At age 14, the patient developed hypoxemia (low oxygen concentration in the blood), progressing within six months and leading to a decrease in arterial oxygen saturation. Later exams confirmed the diagnosis of HPS, which was assessed as very severe (according to diminished oxygenation and disease severity stage). The patient underwent a successful liver transplant, which resulted in a significant improvement in oxygen levels.
The second case was of a 17-year-old male who developed CFLD at the age 7 and exhibited progressive portal hypertension (accompanied with splenomegaly, an abnormal enlargement of the spleen, and persistent thrombocytopenia, i.e., a deficiency of platelets in the blood causing bleeding into the tissues, bruising, and slow blood clotting after injury).
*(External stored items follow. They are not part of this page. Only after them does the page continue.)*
(* ===== verification/_CoqProject ===== *)
-Q . S2P
Prelude.v
GoLib.v
Pagination.v
Store.v
Validation.v
AuthorModel.v
BookModel.v
Handlers.v
Server.v
Contract.v
(* ===== verification/Prelude.v ===== *)
(** * Bookies: a verification development of kasfil/bookies

    The program is a Go HTTP service (gin + pgx) that stores authors and
    their books in PostgreSQL.  A request flows Router -> Handler ->
    Validation -> data access -> Pool -> store, and the result flows back
    to the handler, which alone maps errors to HTTP statuses.  Its parts:

    - [src/pkg/database/pool.go]: a process-wide pool built once by
      [sync.Once] ([GetConnection]); [Ping] forwards to the pool.
    - [src/pkg/validators/validname.go], [src/pkg/utilities/error.go] and
      the [binding] tags of [src/pkg/models/*.go]: the validation of the
      payloads and the messages of [ParseValidationError].
    - [src/pkg/models/author.go], [src/pkg/models/book.go]: the data access
      layer; per entity [Insert], [Detail], [Update], [Delete] and the
      paginated [Fetch].  Writes run in a transaction; [Fetch] counts the
      rows, derives the page total, clamps the page, computes prev/next and
      reads one window ordered by id descending.
    - [src/pkg/handlers/author.go], [book.go]: one gin handler per route.
    - [src/pkg/handlers/handler.go], [src/pkg/app/rest_server.go],
      [src/cmd/server/main.go]: the route table and the start-up;
      [src/test/author_test.go]: the one integration test.

    ** Files of the development (in dependency order)

    - [Prelude] (this file): the Go errors the code observes ([goerr],
      including the SQLSTATEs it tests), the [result] type with its bind
      notation [x <-? c ;; k] (scope [bookies_scope]), Go's 64-bit [int] as
      [Z] with [wrap] and [fits_int], strings as lists of runes
      ([gstring]), the hint databases [bookies] and [bookies_rw], the
      tactics [go_lia], [go_cases], [bool_facts], and list lemmas on
      sorting and filtering shared by the listings.
    - [GoLib]: the Go library functions whose behaviour the properties
      depend on: [strconv.Atoi] (module [Atoi]) and [time.Parse] with the
      layout [2006-01-02] and its formatting (module [Time]).
    - [Pagination]: the arithmetic of both [Fetch] methods and the SQL
      [LIMIT/OFFSET] window ([page_total], [paginate], [offset],
      [fetch_window]).
    - [Store]: the database as two [gmap]s keyed by id with their id
      sequences ([db]), the conversions PostgreSQL applies to the
      parameters ([pg_date_in], [pg_int8_in]), the statements shared by
      both models, pgx's row collection, [ROLLBACK], and the invariant [wf]
      (ids within their sequence, every book's author present, emails
      unique) with one lemma per kind of write, and the frames
      [author_row_only] and [book_row_only] (a store differs from another
      at most in one row of one table).
    - [Validation]: the [validname] rule over the interface [CharClasses]
      (the Unicode letter class and the email syntax), the validator's
      tag semantics ([check_rules], [check_field]: fields in order, the
      first failing tag per field, [omitempty] by the validator's
      [hasValue], for which a non-nil [*string] has a value even when
      empty) and [ParseValidationError].
    - [AuthorModel], [BookModel]: the Go structs, the effect of each SQL
      statement, and each method as the code composes it; the state a
      method returns is the committed store (the transaction's state, or
      the state before it on a rollback).  [BookModel.Insert] and [Update]
      read the embedded author through [AuthorModel.Detail] on the state
      before the transaction, as the code does through a second pool
      connection.
    - [Handlers]: every handler as a function from the store and the
      request (the [:id] segment, the [page]/[limit] values, the decoded
      body) to the store and the response (status and body; a handler that
      writes nothing leaves 200 with an empty body; a panic is gin's 500).
    - [Server]: [Router] (the route table [IncludeHandlers], dispatch, a run
      of the server as a sequence of requests), [Pool] ([GetConnection] on
      the package globals, and [sync.Once] under concurrent callers as the
      step relation [step]), [Main] (the start-up sequence) and [Test]
      ([TestMain], [TestFetchAuthors]).  [Pool.Ping] forwards to the
      pool and panics on the nil pool a failed construction leaves.
    - [Contract]: what a client of the HTTP API may rely on.  The
      abstract repository [repo] (a [gmap] from author id to the
      author's name, email, birth date and biography, [abs] of the store)
      with the step [repo_step] of one request: a write the request asked
      for ([write_of]: POST /authors, PUT or DELETE /authors/:id) and the
      response acknowledged is applied, anything else leaves the
      repository as it was; and [row_target], the one row a request may
      write, read off its method and path.

    ** What the theorems show

    - Pagination (C1-C5): the page total is the ceiling of total/limit; the
      metadata contract (clamped page, prev/next); the offset addresses the
      table without overflow; the pages partition the ordered rows; on an
      empty table the offset is negative and the query fails.
    - Author data access (C6-C8, C12): each author write changes at most
      its own row (the drawn id, or the receiver's id), never the book
      table, and nothing on an error; insert then detail gives the row
      back; a duplicate email is rejected and still draws an id; the
      listing is exactly the authors by descending id.
    - Contract (C9): any run of the server refines the abstract
      repository ([repo_trace] from [abs] of the first store to [abs] of
      the last, with the responses the run gave).
    - Book writes (C10, C11, C13-C16): PUT /books/:id that moves a book
      answers with the new author's stale book total; an author id beyond
      int8 or a year-0 date makes POST /books write nothing; each book
      write changes at most its own row and nothing on an error; a new
      book embeds a stale book total of its author; an unknown author is
      rejected and still draws a book id; the author's book listing is
      exactly that author's books by descending id.
    - Termination (C17): whatever the interleaving, the concurrent callers
      of [GetConnection] have no infinite run.
    - Validation and dates (C18-C21): the exact condition under which an
      author payload binds; the validname message blames digits also for
      names without any; the birth date POST /authors answers with prints
      as the submitted string.
    - Handlers (C22-C33, C35): the status and body of each error path
      (409, 422, 404, 500, and the empty 200 when the store rejects a
      year-0 date the validator accepted), add-then-get, update-then-get
      and delete-then-get at the HTTP level, the update that stores an
      undecoded body unvalidated, the accepted page/limit of a 200
      listing.
    - Server (C34, C36-C40): each request writes at most the row its
      method and path name; the route table realizes the API's routes;
      under concurrent callers [pgxpool.New] runs at most once, all
      callers get the same instance and all of them can return; a failed
      construction is cached; [main]'s pool error check is dead and a
      failed construction panics at [Ping].

    ** Modelling choices, bounds

    - A Go [int] is 64 bits wide; its arithmetic is written with [wrap],
      and the theorems show where the wrap is the identity.
    - [math.Ceil(float64(t)/float64(l))] is the exact ceiling: the float
      quotient is exact enough for every [t < 2^53] since [l <= 100], far
      above any row count.
    - Strings are lists of code points ([gstring]); the validator counts
      runes, which is [length].
    - [time.Parse]'s four-digit year takes no sign (its first byte must be
      a digit); PostgreSQL's date input refuses year 0, which Go accepts.
    - [pgxscan.ScanOne] reports an empty result as [pgx.ErrNoRows] (it
      wraps it), which is how [scan_one] treats it.
    - There is no fuel: every definition is structurally recursive; the
      concurrent callers of the pool terminate because each step lowers a
      weight (two per caller that has not called, one per caller inside
      or waiting on [Do]), so the reverse step relation is well founded.

    ** Not modelled

    The HTTP transport and JSON encoding (a request carries its decoded
    body), gin's router tree beyond the route table (trailing-slash
    redirects), the pgx wire protocol, logging, and the content of the
    [.env] file (start-up takes its outcome and the environment as inputs).
    The concurrency of the handlers themselves is not modelled: a run of
    the server serves requests one after the other, so interleavings of
    two requests inside one data access method are not covered. *)

From stdpp Require Export base list gmap strings sorting.
From Stdlib Require Export ZArith Lia.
However, this patient presented mild pulmonary disease and moderate HPS, and was therefore not considered for liver transplantation. He is, nonetheless, closely followed and undergoing a strict treatment for his pulmonary disease and CF-related diabetes mellitus.
In conclusion, the authors called attention to the occurrence of HPS in CF patients, and recommend that patients with CFLD and presenting liver disease and portal hypertension should undergo routine screening.